# Setting up Foursquare data for analysis 

Today's lab is going to get your hands dirty with respect to the Foursquare API. We're also going to build a simple crawler/scraper that will go through the JSON hierarchy, extract the data we want, and deposit them into a Pandas table so we can do simple analysis. 

Just in case you're unfamiliar with this concept, please refer to the Wikipedia page (it's actually pretty good): https://en.wikipedia.org/wiki/Web_scraping, and maybe spend a few moments discussing the concepts and how it could help you in the future as a data scientist to have this "hackish" skill. 

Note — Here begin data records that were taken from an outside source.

(** One iteration that serves a read of the whole stream. *)
Lemma worker_read sched w a d p u n cap bs r q fl buf off :
  streaming w a d p u n cap bs -> io_queue p = Some (r :: q) ->
  w_reqs w !! r = Some (Some (MkRequest READ fl buf (Z.of_nat (length bs)) off d)) ->
  is_Some (load (host_mem (z_ctl (w_z w))) buf (Z.of_nat (length bs))) ->
  exists w', worker_iter vec_realloc sched a w = Ret false w' /\
    streaming w' a d (set_queue (Some q) p) u n cap bs /\
    w_reqs w' = <[r := Some (MkRequest READ true buf (Z.of_nat (length bs)) off d)]> (w_reqs w) /\
    same_rest a d w w' /\
    load (host_mem (z_ctl (w_z w'))) buf (Z.of_nat (length bs)) = Some bs /\
    same_outside (host_mem (z_ctl (w_z w))) (host_mem (z_ctl (w_z w'))) [buf] (Z.of_nat (length bs)).
Proof.
  intros Hsg Hq Hr Hload. pose proof Hsg as [Hp Ho Hu Hsto Hrd].
  unfold worker_iter. erewrite bind_Ret by (by eapply pop_request_ok).
  set (p1 := set_queue (Some q) p). set (w1 := put_part a p1 w).
  assert (streaming w1 a d p1 u n cap bs) as [Hp1 Ho1 Hu1 Hsto1 Hrd1] by (by apply (streaming_put w a d p)).
  pose proof Hrd1 as (g & old & cur & dd & total & j & Hb & _).
  destruct (stream_read_ok (zs:=zs) (nz:=nz) sched (Ust (w_z w1) (w_izg w1) p1) u buf (Z.of_nat n) bs)
    as (c' & Hread & Hss & Hl & Hout); try done.
  { by destruct Hb. } { by eapply balanced_cnt. } { by destruct Hb. }
  cbn [u_z u_izg u_part] in *. set (z' := Zst c' (z_ivs (w_z w))).
  set (w2 := put_uds d a (Uds (Ust z' (w_izg w) p1) u) w1).
  assert (w_parts w2 !! a = Some p1) as Hp2.
  { unfold w2. cbn. rewrite list_lookup_insert_eq; [done|]. rewrite length_insert. by eapply lookup_lt_Some. }
  assert (serve vec_realloc sched false r w1 = Ret tt
    (set_reqs (<[r := Some (MkRequest READ true buf (Z.of_nat (length bs)) off d)]> (w_reqs w2)) w2)) as Hserve.
  { unfold serve. erewrite bind_Ret; cycle 1.
    { unfold request_of. change (w_reqs w1) with (w_reqs w). by rewrite Hr. }
    cbn [rw rq_data rq_buf rq_size]. change (READ =? WRITE) with false.
    change (READ =? READ) with true. cbv iota.
    erewrite bind_Ret by (eapply on_userdata_Ret; [exact Hu1|exact Hp1|exact Hread]). unfold complete_request.
    change (w_reqs (put_uds _ _ _ w1)) with (w_reqs w). by rewrite Hr. }
  erewrite bind_Ret by exact Hserve. erewrite bind_Ret by (by apply (on_partition_status a p1)).
  eexists. split; [done|]. split; [split; try done|].
  - cbn. rewrite list_lookup_insert_eq; [done|]. by eapply lookup_lt_Some.
  - apply (stored_keeps (Z.of_nat n) (w_z w)); [|done]. intros x y Hx. cbn.
    apply (same_store_keeps (z_ctl (w_z w))); [exact Hss|]. by destruct (w_z w).
  - cbn. apply (ready_read (z_ctl (w_z w))); [exact Hss|].
    assert (Zst (z_ctl (w_z w)) (z_ivs (w_z w)) = w_z w) as -> by (by destruct (w_z w)). exact Hrd1.
  - split; [done|]. split; [transitivity w1; [apply same_rest_part|];
      transitivity w2; [apply same_rest_put|by split]|]. done.
Qed.
End Serving.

Setup your access token to foursquare

In [1]:
# Solutions

import foursquare
import json
import pandas as pd
import unicodedata


#ACCESS_TOKEN = ""
#client = foursquare.Foursquare(access_token=ACCESS_TOKEN)

CLIENT_ID = 'YOUR_CLIENT_ID'
CLIENT_SECRET = 'YOUR_CLIENT_SECRET'
client = foursquare.Foursquare(client_id=CLIENT_ID, client_secret=CLIENT_SECRET)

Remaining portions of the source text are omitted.